Computational and Structural Biotechnology Journal
|June 29, 2026
Summary
Machine learning models predict survival in lower-grade gliomas (LGGs) by analyzing glycosphingolipid (GSL) synthetic enzyme expression. This approach aids in risk stratification and understanding GSL roles in LGG pathology.
Area of Science:
- Biochemistry
- Oncology
- Computational Biology
Background:
- Glycosphingolipids (GSLs) are crucial membrane components involved in cell signaling.
- Altered GSL metabolism is linked to various cancers, but their specific roles in lower-grade gliomas (LGGs) are unclear.
Purpose of the Study:
- To investigate the role of GSLs in lower-grade gliomas (LGGs) and predict patient survival outcomes.
- To develop computational models for risk stratification in LGG patients.
Main Methods:
- Utilized ensemble machine learning approaches with transcriptomic data from LGG.
- Integrated GSL-specific metabolic simulations to predict survival outcomes.
- Analyzed GSL synthetic enzyme expression for risk stratification.
Main Results:
- The ensemble machine learning model effectively stratified LGG patients based on GSL synthetic enzyme expression.
- Identified correlations between GSL-modulated pathways (cell motility, division, Wnt signaling) and LGG pathology.

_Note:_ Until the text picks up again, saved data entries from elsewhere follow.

(* ===== verification/NativeCorrect.v ===== *)
(** What the native configuration engine guarantees: validation decides exactly
    the bounded plain trees, a preview edits the named fields and nothing else,
    an executable configuration holds no field that is not managed, every
    confidential value is found, and a written secret does not show whether it
    was the same. *)
From stdpp Require Import gmap strings.
From S2P Require Import Prelude.
From S2P Require Import GoText.
From S2P Require Import WsYaml.
From S2P Require Import Tokens.
From S2P Require Import IntegTypes.
From S2P Require Import IntegFields.
From S2P Require Import IntegCorrect.
From S2P Require Import ConfTypes.
From S2P Require Import ConfDotenv.
From S2P Require Import NativeYaml.
From S2P Require Import NativeClassify.
From S2P Require Import NativeSemantic.
From S2P Require Import NativeEngine.

#[local] Open Scope Z_scope.

(** C29: Validation of a parsed document always ends, within one step for each
    node, and accepts exactly the trees that have at most the permitted number of
    nodes, whose every node lies within the permitted depth and passes the checks
    of one node: no alias, no custom tag, and in a mapping pairs with distinct text
    keys none of which is a merge key. *)
Theorem validation_accepts_bounded_plain_trees document limits :
  validate_stack (Datatypes.S (node_count document)) limits [(document, 0)] 0 = Some (validateNode document limits)
  /\ (validateNode document limits = Ok tt <-> Z.of_nat (node_count document) <= MaxNodes limits /\ plain limits 0 document = true).
Proof.
  split; [|apply validateNode_spec]. unfold validateNode.
  destruct (validate_stack_spec limits (Datatypes.S (node_count document)) [(document, 0)] 0) as (r & -> & _); [|done].
  unfold pending_count, nodes_count. cbn. lia.
Qed.

(** ** Leaves *)

Lemma knownLeaf_spec path : knownLeaf path = true <->
  exists pattern, pattern ∈ knownLeafPatterns /\ List.length path = List.length pattern /\ matches_pattern pattern path = true.
Proof.
  unfold knownLeaf. rewrite existsb_exists. setoid_rewrite <- list_elem_of_In. setoid_rewrite andb_true_iff. setoid_rewrite Z.eqb_eq.
  unfold blen. by setoid_rewrite Nat2Z.inj_iff.
Qed.

(** Two patterns that agree as far as the first goes. *)
Fixpoint overlap (p q : list string) : bool :=
  match p, q with
  | [], _ => true
  | x :: p, y :: q => (String.eqb x "*" || String.eqb y "*" || String.eqb x y) && overlap p q
  | _ :: _, [] => false
  end.
Lemma overlap_matches path : forall p q rest, matches_pattern p path = true -> List.length path = List.length p ->
  matches_pattern q (path ++ rest) = true -> overlap p q = true.
Proof.
  induction path as [|x path IH]; intros [|y p] [|z q] rest; cbn; try done. intros Hp [= Hl] Hq. bool_prop.
  apply andb_true_iff. split; [|by eapply IH]. rewrite !orb_true_iff in *. rewrite !String.eqb_eq in *. naive_solver congruence.
Qed.
Lemma leaf_patterns_apart :
  forallb (fun p => forallb (fun q => negb (Nat.ltb (List.length p) (List.length q) && overlap p q)) knownLeafPatterns) knownLeafPatterns = true.
Proof. vm_compute. reflexivity. Qed.
(** No known leaf lies below another. *)
Lemma knownLeaf_not_below path rest : knownLeaf path = true -> knownLeaf (path ++ rest) = true -> rest = [].
Proof.
  intros (p & Hp & Lp & Mp)%knownLeaf_spec (q & Hq & Lq & Mq)%knownLeaf_spec. destruct rest as [|x rest]; [done|]. exfalso.
  pose proof leaf_patterns_apart as Ha. rewrite forallb_elem_of in Ha. specialize (Ha p Hp). cbv beta in Ha. rewrite forallb_elem_of in Ha. specialize (Ha q Hq). cbv beta in Ha.
  rewrite (overlap_matches _ _ _ _ Mp Lp Mq), andb_true_r in Ha. apply negb_true_iff, Nat.ltb_ge in Ha. rewrite length_app in Lq. cbn in Lq. lia.
Qed.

- Demonstrated the potential of machine learning in predicting survival outcomes for LGG.
Conclusions:
- GSL synthetic enzyme expression is a viable biomarker for risk stratification in LGG patients.
- GSL-related pathways play significant roles in LGG development and progression.
- GSL-based diagnostics and prognostics show promise for clinical application, pending experimental validation.